While the auto and auto component sector was a mixed bag, with the companies relying on the export market benefiting and those on the domestic market suffering, Maruti Suzuki stood apart due to the weakening of Japanese Yen. While the auto company is expected to do well in H2 as well, one should not expect the kind of stellar performance it showed in the first half.


The public-sector (
PSU) banks continued to suffer during the second quarter due to asset quality issues and the hit they took on the treasury income after the sudden jump in interest rates due to the RBI’s efforts to stabilise the rupee. For example, the net profit and advance tax outgo of the SBI came down by 22% and 40%, respectively, in H1 (see Top 10 taxpayers). Private-sector banks, on the other hand, continued to give a good performance. HDFC Bank showed a net profit and advance tax outgo increase of 29% and 40%, respectively, in H1, while the corresponding growth figures for ICICI Bank were 23% and 30%, respectively.


With companies like L&T also showing margin pressures, the capital goods/infra pack is at the bottom of the performance cycle and a similar trend is expected in H2. Cement is another sector that will continue to show lacklustre performance in H2 due to increased cost pressures.


The energy sector, especially the PSU oil marketing companies, is suffering due to government control. Though the natural gas price increase may be notified soon, diesel price decontrol is not expected before the new government takes over. Unlike other oil marketing PSUs, BPCL reported a profit of 1,081 crore, compared to a loss of 3,602 crore y-o-y. It also paid a tax of 440 crore, compared to no tax in the same period last year. With large oil assets abroad, BPCL is slowly shifting from being an oil marketing company to an oil exploration firm and, hence, it is expected to do well in the coming quarters as well. Sectors like IT, metal and private-sector banks will continue to be the winners in second half.

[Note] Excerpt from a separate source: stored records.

(** * OpenFPGA (vpr7_x2p): circuit-library checker and pre-configured top module

    A shallow embedding of

    - [libarchfpga/SRC/check_circuit_library.cpp]: the rule checker that is
      run over a [CircuitLibrary] before any netlist is generated, and
    - [vpr/SRC/fpga_x2p/verilog/verilog_preconfig_top_module.cpp]: the writer
      of the Verilog wrapper that ties a configured fabric to a benchmark.

    Both files are imperative: they print diagnostics or Verilog statements,
    they may call [exit], and they may trip a [VTR_ASSERT].  The embedding
    keeps these effects in a small writer/error monad whose trace is the
    ordered list of things printed. *)

From stdpp Require Import prelude strings list_numbers pretty gmap.
From Stdlib Require Import ZArith Lia.

Local Open Scope Z_scope.

(** ** Effects: trace of output, [exit] and assertion failures *)

Inductive outcome (A : Type) : Type :=
| Returned (a : A)     (* the function returned [a] to its caller          *)
| Exited (code : Z)    (* the process called [exit(code)]                  *)
| Faulted.             (* a [VTR_ASSERT] failed, an invalid id was used, or
                          the process died on an invalid memory access     *)

Arguments Returned {A} a.
Arguments Exited {A} code.
Arguments Faulted {A}.

(** A computation printing events of type [E] and producing an [A]. *)
Definition M (E A : Type) : Type := (outcome A * list E)%type.

Definition ret {E A} (a : A) : M E A := (Returned a, []).

Definition bind {E A B} (m : M E A) (f : A → M E B) : M E B :=
  match m with
  | (Returned a, l1) => let '(r, l2) := f a in (r, l1 ++ l2)
  | (Exited c, l1) => (Exited c, l1)
  | (Faulted, l1) => (Faulted, l1)
  end.

Notation "'let*' x ':=' c1 'in' c2" := (bind c1 (λ x, c2))
  (at level 10, x name, c1 at level 100, c2 at level 200).
Notation "c1 ';;' c2" := (bind c1 (λ _, c2))
  (at level 100, c2 at level 200, right associativity).

Definition emit {E} (e : E) : M E unit := (Returned (), [e]).
Definition exit {E A} (code : Z) : M E A := (Exited code, []).
Definition fault {E A} : M E A := (Faulted, []).

(** [VTR_ASSERT(b)] *)
Definition VTR_ASSERT {E} (b : bool) : M E unit :=
  if b then ret () else fault.

(** An accessor applied to an id: invalid ids are an assertion failure. *)
Definition lift {E A} (o : option A) : M E A :=
  match o with Some a => ret a | None => fault end.

(** Range-based [for (const auto& x : xs)] with the mutable locals of the
    enclosing function threaded as [s]; [continue] is an early [ret s]. *)
Fixpoint for_each {E X S} (body : X → S → M E S) (xs : list X) (s : S) : M E S :=
  match xs with
  | [] => ret s
  | x :: xs' => let* s' := body x s in for_each body xs' s'
  end.

(** [for (size_t i = lo; i < hi; ++i)].  The increment cannot wrap: it is
    only executed when [i < hi], and [hi] is itself a [size_t]. *)
Definition for_range {E S} (lo hi : Z) (body : Z → S → M E S) (s : S) : M E S :=
  for_each body (seqZ lo (hi - lo)) s.

(** [size_t] is 64 bits wide; arithmetic on it wraps around. *)
Definition SIZE_MOD : Z := 2 ^ 64.
Definition wrap64 (z : Z) : Z := z `mod` SIZE_MOD.

(** * Part I: [check_circuit_library.cpp] *)

(** ** The circuit library

    [CircuitLibrary] itself (circuit_library.h) is not part of the two files
    embedded here; only the queries that the checker makes are visible.  The
    data below follows the data model of the specification. *)

Inductive e_spice_model_type : Type :=
| SPICE_MODEL_CHAN_WIRE | SPICE_MODEL_WIRE | SPICE_MODEL_MUX | SPICE_MODEL_LUT
| SPICE_MODEL_FF | SPICE_MODEL_SRAM | SPICE_MODEL_HARDLOGIC | SPICE_MODEL_SCFF
| SPICE_MODEL_IOPAD | SPICE_MODEL_INVBUF | SPICE_MODEL_PASSGATE | SPICE_MODEL_GATE.

Inductive e_spice_model_port_type : Type :=
| SPICE_MODEL_PORT_INPUT | SPICE_MODEL_PORT_OUTPUT | SPICE_MODEL_PORT_INOUT
| SPICE_MODEL_PORT_CLOCK | SPICE_MODEL_PORT_SRAM | SPICE_MODEL_PORT_BL
| SPICE_MODEL_PORT_BLB | SPICE_MODEL_PORT_WL | SPICE_MODEL_PORT_WLB.

#[global] Instance e_spice_model_type_eq_dec : EqDecision e_spice_model_type.
Proof. solve_decision. Defined.

#[global] Instance e_spice_model_port_type_eq_dec : EqDecision e_spice_model_port_type.
Proof. solve_decision. Defined.

(** Modelled from the spec: the [CircuitPort] of the data model: port-type
    tag, width, boolean attributes, default value and library-scope name. *)
Record CircuitPort : Type := {
  cp_type : e_spice_model_port_type;
  cp_size : Z;
  cp_lib_name : string;
  cp_is_global : bool;
  cp_is_set : bool;
  cp_is_reset : bool;
  cp_is_config_enable : bool;
  cp_is_prog : bool;
  cp_default_value : Z
}.

(** Modelled from the spec: the [CircuitModel] of the data model: name,
    prefix, type tag, the ordered ports it owns, and the default flag. *)
Record CircuitModel : Type := {
  cm_name : string;
  cm_prefix : string;
  cm_type : e_spice_model_type;
  cm_is_default : bool;
  cm_ports : list CircuitPort
}.

(** Modelled from the spec: the [CircuitModelCatalog], an immutable registry
    of circuit models in insertion order. *)
Record CircuitLibrary : Type := { models : list CircuitModel }.

(** [CircuitModelId] wraps a [size_t]; the checker builds ids with
    [CircuitModelId(i)].  A port is identified by its owning model and its
    position among that model's ports. *)
Abbreviation CircuitModelId := Z (only parsing).
Abbreviation CircuitPortId := (Z * Z)%type (only parsing).

(** [l[i]] for a [size_t] index. *)
Definition at_index {A} (l : list A) (i : Z) : option A :=
  if bool_decide (0 ≤ i) then l !! Z.to_nat i else None.

(** The ids [0 .. size-1] paired with the elements they name. *)
Definition enumerate {A} (l : list A) : list (Z * A) :=
  zip (seqZ 0 (Z.of_nat (length l))) l.

Definition find_model (lib : CircuitLibrary) (id : CircuitModelId) : option CircuitModel :=
  at_index (models lib) id.

Definition find_port (lib : CircuitLibrary) (id : CircuitPortId) : option CircuitPort :=
  m ← find_model lib id.1; at_index (cm_ports m) id.2.

(** Modelled from the spec: the catalog query surface (model and port lookup
    by id, by type and by attribute) of [CircuitLibrary], which is declared
    in circuit_library.h.  Accessors applied to an id that names nothing
    trip the library's own assertion. *)
Definition num_models (lib : CircuitLibrary) : Z := Z.of_nat (length (models lib)).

Though the advance tax outgo is a good indicator, investors should understand its limitations. Any sudden jump in other income can result in a tax spike in that quarter. There can also be an increase in advance tax on the removal of tax benefits enjoyed previously. So, while some manufacturing companies have taken advantage of tax incentives in the past, the government is slowly cutting them down. The export-oriented sectors like IT and pharma are another case in point. They used to pay very little tax, but have increased the outgo now.